Supplied information
(** ** Receiving a credential *)

(** C1 (as the code has it): [receive_credential] does not look at the state
    of the record it finds under (connection, thread).  Whatever that state
    is, [REQUEST_SENT] included, a message with one attachment makes it attach
    the credential as [raw_credential], move the record to
    [CREDENTIAL_RECEIVED] and save it: the record returned is the record
    found with these two fields set (and an identifier, had it none), the
    store holds it in place of the one found, and no other record is
    written. *)
Theorem receive_credential_any_state (P : Profile.t)
    (message : CredentialIssue.t) (conn_id : option string) (w : World)
    (r : V10CredentialExchange) (cred : IndyCredential.t) :
  CredentialIssue.credentials_attach message = [cred] ->
  List.find (fun r => bool_decide (thread_id r
                                   = Some (CredentialIssue._thread_id message))
                      && bool_decide (connection_id r = conn_id))
            (exchange_records w) = Some r ->
  let updated :=
    set_state (Some STATE_CREDENTIAL_RECEIVED)
      (set_raw_credential (Some cred) r) in
  exists r' w' i,
    receive_credential P message conn_id w = (Ok r', w') /\
    r' = match credential_exchange_id r with
         | Some _ => updated
         | None => set_credential_exchange_id (Some i) updated
         end /\
    credential_exchange_id r' = Some i /\
    raw_credential r' = Some cred /\
    state r' = Some STATE_CREDENTIAL_RECEIVED /\
    thread_id r' = thread_id r /\ connection_id r' = connection_id r /\
    exchange_records w' = store_put r' (exchange_records w) /\
    In r' (exchange_records w') /\
    log w' = log w ++ [EvSave i "receive credential"] /\
    forall y, In y (exchange_records w') ->
              if same_record r' y then y = r' else In y (exchange_records w).
Proof.
  intros Hatt Hfind updated. subst updated.
  unfold receive_credential, CredentialIssue.indy_credential, bind,
    retrieve_by_connection_and_thread, retrieve_by_tag_filter, save_record.
  rewrite Hatt. cbn. rewrite Hfind. cbn.
  destruct (credential_exchange_id r) as [i|] eqn:E; cbn;
    eexists _, _, _; (split; [reflexivity|]); cbn [fst snd];
    (split; [reflexivity|]);
    (split; [cbn; rewrite ?E; reflexivity|]);
    repeat (split; [solve [cbn; auto using store_put_In]|]);
    intros y; apply (store_put_others _ (exchange_records w) y);
    cbn; rewrite ?E; discriminate.
Qed.

Lemma receive_credential_any_state_witness :
  let r := demo_record (Some STATE_REQUEST_SENT) in
  let r1 := set_state (Some STATE_CREDENTIAL_RECEIVED)
              (set_raw_credential (Some (demo_credential None)) r) in
  receive_credential demo_profile demo_issue_message (Some "c1")
    (demo_world [r])
  = (Ok r1, add_log [EvSave "x1" "receive credential"] (demo_world [r1])) /\
  credential_exchange_id r1 = credential_exchange_id r.
Proof.
  intros r r1.
  destruct (receive_credential_any_state demo_profile demo_issue_message
              (Some "c1") (demo_world [r]) r (demo_credential None)
              eq_refl eq_refl)
    as (r' & w' & i & Hrun & Hr' & _).
  split; [|reflexivity].
  rewrite Hrun. vm_compute in Hrun. injection Hrun as <- <-. reflexivity.
Defined.

(** The record is in [OFFER_SENT], not in [REQUEST_SENT]; the credential is
    received all the same, and it is the stored record that changes state. *)
Lemma receive_credential_without_state_check :
  let r := demo_record (Some STATE_OFFER_SENT) in
  let r1 := set_state (Some STATE_CREDENTIAL_RECEIVED)
              (set_raw_credential (Some (demo_credential None)) r) in
  state r ≠ Some STATE_REQUEST_SENT /\
  receive_credential demo_profile demo_issue_message (Some "c1")
    (demo_world [r])
  = (Ok r1, add_log [EvSave "x1" "receive credential"] (demo_world [r1])) /\
  state r1 = Some STATE_CREDENTIAL_RECEIVED /\
  raw_credential r1 = Some (demo_credential None).
Proof.
  split; [discriminate|].
  split; [vm_compute; reflexivity|]. split; reflexivity.
Qed.

(** ** Receiving a problem report *)

Lemma append_colon_nonempty (a b : string) : a +:+ ": " +:+ b ≠ "".
Proof. destruct a; discriminate. Qed.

Work order
In restating the data, begin at its first line, reproduce each line word for word, and conclude with the line that contains "CredentialIssue.credentials_attach message = [cred]".

Result of this exercise
(** ** Receiving a credential *)

(** C1 (as the code has it): [receive_credential] does not look at the state
    of the record it finds under (connection, thread).  Whatever that state
    is, [REQUEST_SENT] included, a message with one attachment makes it attach
    the credential as [raw_credential], move the record to
    [CREDENTIAL_RECEIVED] and save it: the record returned is the record
    found with these two fields set (and an identifier, had it none), the
    store holds it in place of the one found, and no other record is
    written. *)
Theorem receive_credential_any_state (P : Profile.t)
    (message : CredentialIssue.t) (conn_id : option string) (w : World)
    (r : V10CredentialExchange) (cred : IndyCredential.t) :
  CredentialIssue.credentials_attach message = [cred] ->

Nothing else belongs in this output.